On August 9, 2023, EMS Management and Consultants Inc. ("EMS|MC") reported a data breach after uncovering a vulnerability within the MOVEit file transfer system utilized by EMS|MC. This vulnerability enabled an unauthorized entity to gain access to consumer information.

EMS|MC provides medical billing services to emergency medical service providers, necessitating the sharing of pertinent information. MOVEit, a file-transfer software employed by EMS|MC, was compromised, with Progress Software, the software's developer, acknowledging these breaches in May and June 2023.

Both Augusta Fire Rescue and Fayette County emergency services have already reported that they are impacted by the breach of the EMS Management and Consultants Inc. MOVEit instance.

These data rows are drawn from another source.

(** * moonpalace: the [export] command ([export.go])

    A shallow embedding of [genFilename], [writeCurlCommand] and the [Run]
    closure of [exportCommand], together with the library functions they call
    ([strings], [net/textproto], [time], [encoding/json], [pflag]).

    Go strings are byte sequences; they are modelled by [string], whose
    characters are the 256 byte values. *)

From Stdlib Require Import Ascii String DecimalString List Bool Arith ZArith Lia Permutation.
From stdpp Require Import base option list gmap strings fin_maps.

(** ** Bytes *)

Module Bytes.

Definition squote : ascii := "'"%char.
Definition dquote : ascii := "034"%char.
Definition backslash : ascii := "092"%char.
Definition LF : ascii := "010"%char.
Definition CR : ascii := "013"%char.
Definition TAB : ascii := "009"%char.
Definition SP : ascii := " "%char.

Definition code (c : ascii) : N := N_of_ascii c.

Definition in_range (lo hi c : ascii) : bool :=
  ((code lo <=? code c) && (code c <=? code hi))%N.

Definition is_upper (c : ascii) : bool := in_range "A"%char "Z"%char c.
Definition is_lower (c : ascii) : bool := in_range "a"%char "z"%char c.
Definition is_digit (c : ascii) : bool := in_range "0"%char "9"%char c.
Definition is_letter (c : ascii) : bool := is_upper c || is_lower c.

(** [c + ('a' - 'A')] and [c - ('a' - 'A')] on a byte. *)
Definition to_lower (c : ascii) : ascii :=
  if is_upper c then ascii_of_N (code c + 32) else c.
Definition to_upper (c : ascii) : ascii :=
  if is_lower c then ascii_of_N (code c - 32) else c.

(** [c < utf8.RuneSelf] *)
Definition is_ascii (c : ascii) : bool := (code c <? 128)%N.

End Bytes.

(** ** Package [strings] *)

Module Strings.

Definition str1 (c : ascii) : string := String c EmptyString.

Fixpoint HasPrefix (s prefix : string) {struct prefix} : bool :=
  match prefix, s with
  | EmptyString, _ => true
  | String p prefix', String c s' => Ascii.eqb c p && HasPrefix s' prefix'
  | String _ _, EmptyString => false
  end.
(** The lines the program prints. *)
Inductive Line : Type :=
| InvalidArgumentsLine (e : exn)      (* "Invalid arguments: ..." *)
| RequestFailedLine (e : exn)         (* "Request failed: ..." *)
| NoCandleDataLine (e : exn)          (* "No candle data returned: ..." *)
| ValueErrorLine                      (* "Value error at function ..." *)
| ProgressLine (pair : string) (progress : Z).

Definition is_failure_line (l : Line) : bool :=
  match l with
  | InvalidArgumentsLine _ | RequestFailedLine _ | NoCandleDataLine _ => true
  | _ => false
  end.

Module Py.
Section Monad.

Variable T : Type.

(** The state a run acts on: the session, and, as ghost traces, the
    requests sent through it, the calls of [fetch_candles] and the printed
    lines, each in order. *)
Record World : Type := mkWorld {
  session : T;
  sent : list Request;
  calls : list FetchCall;
  printed : list Line
}.

Definition M (A : Type) : Type := World -> pyresult A * World.

Definition ret {A} (a : A) : M A := fun w => (Ok a, w).

Definition raise {A} (e : exn) : M A := fun w => (Raise e, w).

Definition bind {A B} (c : M A) (k : A -> M B) : M B :=
  fun w =>
    match c w with
    | (Ok a, w') => k a w'
    | (Raise e, w') => (Raise e, w')
    end.

Definition lift {A} (r : pyresult A) : M A := fun w => (r, w).

Definition print (l : Line) : M unit :=
  fun w => (Ok tt, mkWorld (session w) (sent w) (calls w) (printed w ++ [l])%list).

Definition called (c : FetchCall) : M unit :=
  fun w => (Ok tt, mkWorld (session w) (sent w) (calls w ++ [c])%list (printed w)).

End Monad.

Arguments mkWorld {T}.
Arguments session {T}.
Arguments sent {T}.
Arguments calls {T}.
Arguments printed {T}.
Arguments ret {T A}.
Arguments raise {T A}.
Arguments bind {T A B}.
Arguments lift {T A}.
Arguments print {T}.
Arguments called {T}.

End Py.

Import Py.

Notation "x <- c ;; k" := (bind c (fun x => k))
  (at level 61, c at next level, right associativity).
Notation "c ;; k" := (bind c (fun _ => k))
  (at level 61, right associativity).

(** ** The collector *)

Module Collector.

Definition CANDLE_COUNT : Z := 4000.

Definition INCREMENTS : list (string * Z) :=
  [ ("M5", 5 * CANDLE_COUNT);
    ("M1", CANDLE_COUNT);
    ("M30", 30 * CANDLE_COUNT);
    ("M15", 15 * CANDLE_COUNT);
    ("H1", 60 * CANDLE_COUNT);
    ("H4", 60 * 4 * CANDLE_COUNT);
    ("D", 60 * 24 * CANDLE_COUNT) ].

Definition granularity_list : list string := map fst INCREMENTS.

Definition price_list : list string := ["MBA"; "B"; "A"; "M"].

(** [x in l] for a list of strings. *)
Definition mem (x : string) (l : list string) : bool :=
  existsb (String.eqb x) l.

(** The attributes of a [DataCollector] the operations read.
    [instruments] is [None] when the account has no tradeable instrument. *)
Record DataCollector : Type := mkDataCollector {
  OANDA_URL : string;
  instruments : option (list string)
}.

(** [pair not in self.instruments]; the test on [None] is a [TypeError]. *)
Definition not_in_instruments (self : DataCollector) (pair : string)
    : pyresult bool :=
  match instruments self with
  | Some l => Ok (negb (mem pair l))
  | None => Raise TypeError
  end.

Definition count_in_range (count : Z) : bool :=
  (1 <=? count) && (count <? CANDLE_COUNT + 1).

(** [candles.extend(r)]; [r] is [None] when the window failed. *)
Definition extend (candles : list Candle) (r : option (list Candle))
    : pyresult (list Candle) :=
  match r with
  | Some l => Ok (candles ++ l)%list
  | None => Raise TypeError
  end.

(** [candles[-1]] *)
Definition last_candle (candles : list Candle) : pyresult Candle :=
  match rev candles with
  | c :: _ => Ok c
  | [] => Raise IndexError
  end.

(** The exceptions [get_candles] answers by [None], and the line it prints
    for each. *)
Definition handled (e : exn) : bool :=
  match e with
  | InvalidFunctionArguments _ _ | RequestError _ | NullCandles _ => true
  | _ => false
  end.

Definition line_of (e : exn) : Line :=
  match e with
  | InvalidFunctionArguments _ _ => InvalidArgumentsLine e
  | RequestError _ => RequestFailedLine e
  | _ => NoCandleDataLine e
  end.

(** The world after one more printed line. *)
Definition logged {T} (w : World T) (l : Line) : World T :=
  mkWorld (session w) (sent w) (calls w) (printed w ++ [l])%list.

Section WithEnvironment.

(** The session's state and [session.get]; a call may raise instead of
    returning a response. *)
Variable T : Type.
Variable session_get : T -> Request -> pyresult Response * T.

(** [dateutil.parser.parse] on a string. *)
Variable parser_parse : string -> pyresult datetime.

Definition get (req : Request) : M T Response :=
  fun w =>
    let '(r, s') := session_get (session w) req in
    (r, mkWorld s' (sent w ++ [req])%list (calls w) (printed w)).
(** The composed list with the system message written out. *)
Lemma compose_explicit (body bm bt bs : value) :
  get body (lit "messages") = Returned bm ->
  get body (lit "targetLang") = Returned bt ->
  get body (lit "style") = Returned bs ->
  compose body =
    Returned (JObject
                [ (lit "role", JString (lit "system"));
                  (lit "content",
                   JString (lit "You are a travel translation and phrase assistant for Kazakhstan."
                            ++ lit " " ++ langRule (targetLang bt)
                            ++ lit " " ++ styleRule (style bs)
                            ++ lit " " ++ lit "When helpful, output short, ready-to-say phrases.")) ]
              :: messages bm).
Proof.
  intros Hm Ht Hs. rewrite (compose_returns body bm bt bs Hm Ht Hs). reflexivity.
Qed.

(** Which values are truthy. *)
Lemma truthy_cases (v : value) :
  truthy v = true <->
  (exists c s, v = JString (c :: s))
  \/ v = JBool true
  \/ (exists n, v = JNumber n /\ (PrimFloat.is_zero n || PrimFloat.is_nan n)%bool = false)
  \/ (exists items, v = JArray items)
  \/ (exists props, v = JObject props).
Proof.
  split.
  - destruct v as [| |b|n|s|items|props]; simpl; try discriminate.
    + intros ->. right. now left.
    + intros H. right. right. left. exists n. split; [reflexivity|].
      now apply negb_true_iff.
    + destruct s as [|c s]; [discriminate|]. intros _. left. now exists c, s.
    + intros _. right. right. right. left. now exists items.
    + intros _. right. right. right. right. now exists props.
  - intros [(c & s & ->) | [-> | [(n & -> & H) | [(items & ->) | (props & ->)]]]];
      simpl; try reflexivity. now rewrite H.
Qed.

(** ** The call log *)

Lemma calls_bind_lift {A B} (o : outcome A) (k : A -> M B) (a : A) :
  o = Returned a -> bind (lift o) k = k a.
Proof. intros ->. unfold bind, lift. now destruct (k a). Qed.

Lemma try_catch_thrown {A} (m : M A) (h : exn -> M A) (log : list fetch_call) (e : exn) :
  m = (log, Thrown e) ->
  try_catch m h = (log ++ calls (h e), result (h e)).
Proof. intros ->. unfold try_catch, calls, result. now destruct (h e). Qed.

(** An attempt issues its call and nothing else, whatever comes back. *)
Lemma attempt_calls {A} (c : fetch_call) (k : provider_response -> M A) :
  (forall res, calls (k res) = []) ->
  calls (bind ([c], fetch rt c) k) = [c].
Proof.
  intros Hk. unfold bind, calls. destruct (fetch rt c) as [res|e]; [|reflexivity].
  specialize (Hk res). unfold calls in Hk. destruct (k res) as [log r].
  simpl in *. now subst log.
Qed.

Lemma parse_then_respond_calls (engine : jsstring) (res : provider_response) :
  calls (text <- lift (parseOpenAICompat rt res) ;;
         ret (new_Response (JSON_stringify rt (success_body text engine)) 200
                           corsHeaders)) = [].
Proof. unfold bind, lift. now destruct (parseOpenAICompat rt res). Qed.

Lemma groq_attempt_calls (env : Env) (fm : list value) :
  calls (groq_attempt rt env fm) =
    if env_truthy (GROQ_API_KEY env) then [groq_call rt env fm] else [].
Proof.
  unfold groq_attempt. destruct (env_truthy (GROQ_API_KEY env)); [|reflexivity].
  unfold fetchWithTimeout. apply attempt_calls.
  intros res. apply parse_then_respond_calls.
Qed.

Lemma deepseek_attempt_calls (env : Env) (fm : list value) :
  calls (deepseek_attempt rt env fm) = [deepseek_call rt env fm].
Proof.
  unfold deepseek_attempt, fetchWithTimeout. apply attempt_calls.
  intros res. apply parse_then_respond_calls.
Qed.

Lemma fallback_calls (env : Env) (fm : list value) :
  calls (fallback rt env fm) =
    calls (groq_attempt rt env fm)
    ++ match result (groq_attempt rt env fm) with
       | Returned _ => []
       | Thrown _ => [deepseek_call rt env fm]
       end.
Proof.
  unfold fallback.
  destruct (groq_attempt rt env fm) as [log [r|e1]] eqn:Hg.
  - simpl. now rewrite app_nil_r.
  - rewrite (try_catch_thrown _ _ log e1 eq_refl). unfold calls at 1. simpl.
    f_equal.
    pose proof (deepseek_attempt_calls env fm) as Hd.
    destruct (deepseek_attempt rt env fm) as [log2 [r2|e2]] eqn:Hd2;
      unfold calls in Hd; simpl in Hd; subst log2.
    + reflexivity.
    + rewrite (try_catch_thrown _ _ _ e2 eq_refl). reflexivity.
Qed.

(** Every call of the fallback is one of the two provider calls. *)
Lemma fallback_calls_are_provider_calls (env : Env) (fm : list value) (c : fetch_call) :
  In c (calls (fallback rt env fm)) ->
  c = groq_call rt env fm \/ c = deepseek_call rt env fm.
Proof.
  rewrite fallback_calls, groq_attempt_calls. intros H.
  apply in_app_or in H as [H|H].
  - destruct (env_truthy (GROQ_API_KEY env)); simpl in H; intuition.
  - destruct (result (groq_attempt rt env fm)); simpl in H; intuition.
Qed.

(** ** Substrings *)

Lemma contains_refl (s : jsstring) : contains s s.
Proof. exists [], []. now rewrite app_nil_r. Qed.

Lemma contains_empty (m : jsstring) : contains [] m.
Proof. now exists [], m. Qed.

Lemma contains_app_l (s a b : jsstring) : contains s a -> contains s (a ++ b).
Proof.
  intros (pre & post & ->). exists pre, (post ++ b).
  now rewrite <- !app_assoc.
Qed.

Lemma contains_app_r (s a b : jsstring) : contains s b -> contains s (a ++ b).
Proof.
  intros (pre & post & ->). exists (a ++ pre), post.
  now rewrite <- !app_assoc.
Qed.

Lemma prefixb_app (s post : jsstring) : prefixb s (s ++ post) = true.
Proof.
  induction s as [|x s IH]; simpl; [reflexivity|].
  now rewrite N.eqb_refl, IH.
Qed.

(** The executable test agrees with [contains] in the direction the
    counterexamples need. *)
Lemma contains_containsb (s m : jsstring) : contains s m -> containsb s m = true.
Proof.
  intros (pre & post & ->). induction pre as [|x pre IH].
  - simpl. destruct (s ++ post) eqn:E; simpl; rewrite <- E, prefixb_app; reflexivity.
  - simpl. rewrite IH. apply orb_true_r.
Qed.

(** ** The prompt composer *)

Lemma onRequestPost_composed (request : Request) (env : Env) (body : value)
    (fm : list value) :
  str_eqb (req_method request) (lit "OPTIONS") = false ->
  JSON_parse rt (req_body request) = Some body ->
  compose body = Returned fm ->
  onRequestPost rt request env = fallback rt env fm.
Proof.
  intros Hm Hp Hc. unfold onRequestPost. rewrite Hm, Hp.
  now apply calls_bind_lift.
Qed.

Lemma langRule_zh :
  langRule (JString (lit "zh")) = lit "Reply ONLY in Simplified Chinese. Never use English.".
Proof. reflexivity. Qed.

(** C7, as the code has it: [body.targetLang] selects the language directive
    of the system message: "kk" selects the Kazakh one, "ru" the Russian one,
    an absent or falsy value is taken for "kk" and selects the Kazakh one,
    and every other value the Simplified Chinese one; the directive is the
    second sentence of the system message that heads the composed list. *)
Theorem langRule_selected (body bt : value) :
  get body (lit "targetLang") = Returned bt ->
  exists directive tone msgs,
    compose body =
      Returned (JObject
                  [ (lit "role", JString (lit "system"));
                    (lit "content",
                     JString (lit "You are a travel translation and phrase assistant for Kazakhstan."
                              ++ lit " " ++ directive
                              ++ lit " " ++ tone
                              ++ lit " " ++ lit "When helpful, output short, ready-to-say phrases.")) ]
                :: msgs)
    /\ (bt = JString (lit "kk") ->
        directive = lit "Reply ONLY in Kazakh. Never use English.")
    /\ (bt = JString (lit "ru") ->
        directive = lit "Reply ONLY in Russian. Never use English.")
    /\ (truthy bt = false ->
        directive = lit "Reply ONLY in Kazakh. Never use English.")
    /\ (truthy bt = true -> bt <> JString (lit "kk") -> bt <> JString (lit "ru") ->
        directive = lit "Reply ONLY in Simplified Chinese. Never use English.").
Proof.
  intros Ht.
  destruct (get_succeeds body bt _ (lit "messages") Ht) as [bm Hm].
  destruct (get_succeeds body bt _ (lit "style") Ht) as [bs Hs].
  exists (langRule (targetLang bt)), (styleRule (style bs)), (messages bm).
  split; [now apply compose_explicit|]. repeat split.
  - intros ->. reflexivity.
  - intros ->. reflexivity.
  - intros Hf. unfold targetLang. now rewrite (or_else_r _ _ Hf).
  - intros Htr Hk Hr. unfold targetLang. rewrite (or_else_l _ _ Htr).
    unfold langRule. apply is_string_false in Hk. apply is_string_false in Hr.
    now rewrite Hk, Hr.
Qed.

EMS|MC implemented available software patches and initiated an inquiry into the incident. The investigation confirmed that on May 29, 2023, an unauthorized party accessed the company's MOVEit server and extracted specific files containing confidential data.

The compromised data varied per individual but potentially encompassed sensitive details like

• names,
• transport dates,
• Social Security numbers,
• dates of birth,
• financial account particulars,
• encounter/transport numbers,
• billing codes,
• additional patient data.

EMS|MC didn't disclose the number of affected individuals.

On August 9, 2023, EMS Management and Consultants initiated the distribution of data breach letters to all individuals impacted by this recent security incident. These letters are designed to provide affected parties with a comprehensive list of their compromised information.